Al pasar junto al cuadro de marco de bronce —ese que la bisabuela limpiaba cada invierno— rozó sin querer la esquina filosa. La piel se abrió. Una gota de sangre oscura cayó sobre la alfombra de lana. En tres segundos, la herida desapareció.


La niña contuvo el aire. Algo en su pecho, algo aún sin nombre, pareció despertarse.


Un crujido leve viajó por el pasillo.


La bisabuela apareció en la penumbra, descalza, con los ojos más abiertos que la noche. Había en su rostro un asombro sin miedo, una memoria que regresaba desde un silencio muy hondo.


Ruxandra se volvió hacia ella. La bisabuela dio un paso. Luego otro.


—Mămică… —susurró, la voz trémula, quebrada por décadas de ausencia.


Ruxandra cerró los ojos. La palabra le cayó encima como un latido olvidado desde el siglo anterior.


—He venido —dijo—. Solo eso.


El reloj dio su último eco. El instante que sostenía la escena se cerró de golpe.  Las plantas dejaron de moverse. El calor regresó a su sitio.


Ruxandra retrocedió, atraída hacia la oscuridad exterior por una fuerza que no parecía humana ni física. Su silueta se afinó, se dobló hacia arriba, como si la sombra buscara altura. La niña creyó ver un movimiento rápido, fragmentado, vivo, que pertenecía a otra clase de forma.

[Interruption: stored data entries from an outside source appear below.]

(* ===== verification/Batch.v ===== *)
(** * The micro-batch ([mev/runtime.rs])

    Candidates ready for execution wait in a small batch; when it is full or
    its window is over the best one is handed to the executor. *)
From S2P Require Import Prelude F64 Text Ethers Opportunity.
#[local] Open Scope Z_scope.

Definition MICROBATCH_WINDOW_MS : Z := 45.
Definition MICROBATCH_MAX_CANDIDATES : nat := 4.

Record PendingExecutionCandidate := {
  pc_opportunity : MevOpportunity;
  pc_ev_real_usd : f64;
  pc_p_positive : f64;
  pc_capital_efficiency : f64;
  pc_relay_score : f64;
  pc_context_priority_score : f64 }.

Definition ranking_score (self : PendingExecutionCandidate) : f64 :=
  (fmax (pc_ev_real_usd self) 0.0
   * (0.65 + fclamp01 (pc_p_positive self) * 0.35)
   * (0.70 + fclamp01 (pc_context_priority_score self) * 0.30)
   * (0.72 + fclamp01 (pc_capital_efficiency self) * 0.28)
   * (1.0 - fclamp01 (pc_relay_score self) * 0.20))%f64.

Record MicroBatcher := {
  opened_at : option Instant;
  candidates : list PendingExecutionCandidate }.
#[export] Instance MicroBatcher_eta : RecordEta MicroBatcher :=
  fields Build_MicroBatcher <&> opened_at <&> candidates.
Definition MicroBatcher_default : MicroBatcher := {| opened_at := None; candidates := [] |}.

Definition push (now : Instant) (self : MicroBatcher) (candidate : PendingExecutionCandidate) : MicroBatcher :=
  self <[ opened_at ::= match opened_at self with Some t => Some t | None => Some now end ]>
       <[ candidates ::= candidates self ++ [candidate] ]>.

Definition should_flush (now : Instant) (self : MicroBatcher) : bool :=
  (MICROBATCH_MAX_CANDIDATES <=? length (candidates self))%nat
  || match opened_at self with
     | Some opened => MICROBATCH_WINDOW_MS * millis <=? elapsed now opened
     | None => false
     end.

Definition has_pending (self : MicroBatcher) : bool := negb (bool_decide (candidates self = [])).

(** [Vec::swap_remove]: the last element takes the place of the one removed. *)
Definition swap_remove {A} (i : nat) (l : list A) : option (A * list A) :=
  x ← l !! i;
  y ← last l;
  Some (x, take (length l - 1) (<[i := y]> l)).

Definition by_ranking (left_ right_ : nat * PendingExecutionCandidate) : comparison :=
  total_cmp (ranking_score left_.2) (ranking_score right_.2).
(** The best candidate and how many are left. *)
Definition drain_best (now : Instant) (self : MicroBatcher)
  : MicroBatcher * option (PendingExecutionCandidate * usize) :=
  match max_by by_ranking (imap pair (candidates self)) ≫= (fun c => swap_remove c.1 (candidates self)) with
  | None => (self, None)
  | Some (best, rest) =>
      ({| opened_at := if bool_decide (rest = []) then None else Some now; candidates := rest |},
       Some (best, length rest))
  end.

(** ** The batch in the loop of [run] *)

(** Each arm reads the clock when it pushes, tests and drains. *)
Inductive BatchEvent :=
| Ready (candidate : PendingExecutionCandidate) (pushed tested drained : Instant)
| FlushTick (tested drained : Instant).

(** [flush_candidate_batch]: what is handed to [executor.handle]. *)
Definition flush_candidate_batch (now : Instant) (self : MicroBatcher)
  : MicroBatcher * option PendingExecutionCandidate :=
  let '(self, best) := drain_best now self in (self, fst <$> best).
Definition flush_if_due (tested drained : Instant) (self : MicroBatcher)
  : MicroBatcher * option PendingExecutionCandidate :=
  if should_flush tested self then flush_candidate_batch drained self else (self, None).
Definition batch_step (self : MicroBatcher) (e : BatchEvent) : MicroBatcher * option PendingExecutionCandidate :=
  match e with
  | Ready candidate pushed tested drained => flush_if_due tested drained (push pushed self candidate)
  | FlushTick tested drained => flush_if_due tested drained self
  end.
(** The events one after the other, and what was handed over. *)
Fixpoint batch_run (self : MicroBatcher) (es : list BatchEvent)
  : MicroBatcher * list PendingExecutionCandidate :=
  match es with
  | [] => (self, [])
  | e :: es =>
      let '(self, out) := batch_step self e in
      let '(self, outs) := batch_run self es in
      (self, option_list out ++ outs)
  end.
Definition received (es : list BatchEvent) : list PendingExecutionCandidate :=
  omap (fun e => match e with Ready c _ _ _ => Some c | FlushTick _ _ => None end) es.
(* ===== verification/Routes.v ===== *)
(** * Building a payload in the runtime ([mev/runtime.rs])

    From a decoded signal to the request of [Payload]: the execution router, the
    factory and the pair or pool of the first hop, its cached state, the capital,
    for the scavenger mode the best reverse route, and the attempt on several
    endpoints. What the chain answers is the class [Chain], one answer per
    endpoint; building tasks run one after the other in an arbitrary order. *)
From S2P Require Import Prelude F64 Text Ethers Config PoolCache AmmV2 AmmV3 Simulator Encoder Pnl Payload.
From S2P Require Import Opportunity Rpc Adaptive Calldata Decode EnvVars Intake Gates PayloadErrors.
#[local] Open Scope string_scope.
#[local] Open Scope Z_scope.

(** ** State and parameters *)

Record RouteState := {
  rt_world : Rpc.World;
  rt_cache : PoolCache.PoolCache }.
#[export] Instance RouteState_eta : RecordEta RouteState :=
  fields Build_RouteState <&> rt_world <&> rt_cache.

Definition RouteM (A : Type) : Type := RouteState -> outcome (RouteState * A).
#[export] Instance RouteM_ret : MRet RouteM := fun A a s => Done (s, a).
#[export] Instance RouteM_bind : MBind RouteM := fun A B f m s =>
  match m s with Done (s, a) => f a s | Panicked => Panicked end.
Definition on_world {A} (m : RpcM A) : RouteM A := fun s =>
  match m (rt_world s) with
  | Done (w, a) => Done (s <[ rt_world ::= w ]>, a)
  | Panicked => Panicked
  end.
Definition on_cache {A} (f : PoolCache.PoolCache -> PoolCache.PoolCache * A) : RouteM A := fun s =>
  let '(c, a) := f (rt_cache s) in Done (s <[ rt_cache ::= c ]>, a).
(** [?] on a result. *)
Definition try_ {A B} (m : RouteM (string + A)) (f : A -> RouteM (string + B)) : RouteM (string + B) :=
  r ← m; match r with inl err => mret (inl err) | inr a => f a end.
Notation "x <-t m ;; k" := (try_ m (fun x => k))
  (at level 100, m at next level, right associativity) : rt_scope.

(** What the chain answers to one endpoint. *)
Class Chain := {
  router_factory : Address -> option Address;
  get_pair : Address -> Address -> Address -> string + Address;
  get_pool : Address -> Address -> Address -> u32 -> string + Address;
  fetch_v2 : Address -> option (Address * Address * (U256 * U256));
  fetch_v3 : Address -> option (Address * Address * U256 * (U256 * Z)) }.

La bisabuela bajó la mano con una lentitud que parecía desobedecer al tiempo.

La niña cerró la ventana. El vidrio guardó un rastro frío, como si una sombra hubiera pasado por allí dejando un susurro.


Afuera, la noche se estremeció apenas. Un pliegue oscuro trepó el aire sin romperlo y ascendió, perdiéndose más allá del campo visual.


El jardín quedó temblando un instante, con las hojas de las plantas mordidas desde adentro por la oscuridad.


El perfume de la dama de noche tardó un momento en asentarse. Y en ese intervalo —tan breve como un parpadeo del mundo— Ruxandra ya era solo un secreto horadado viajando en la mitad del cielo.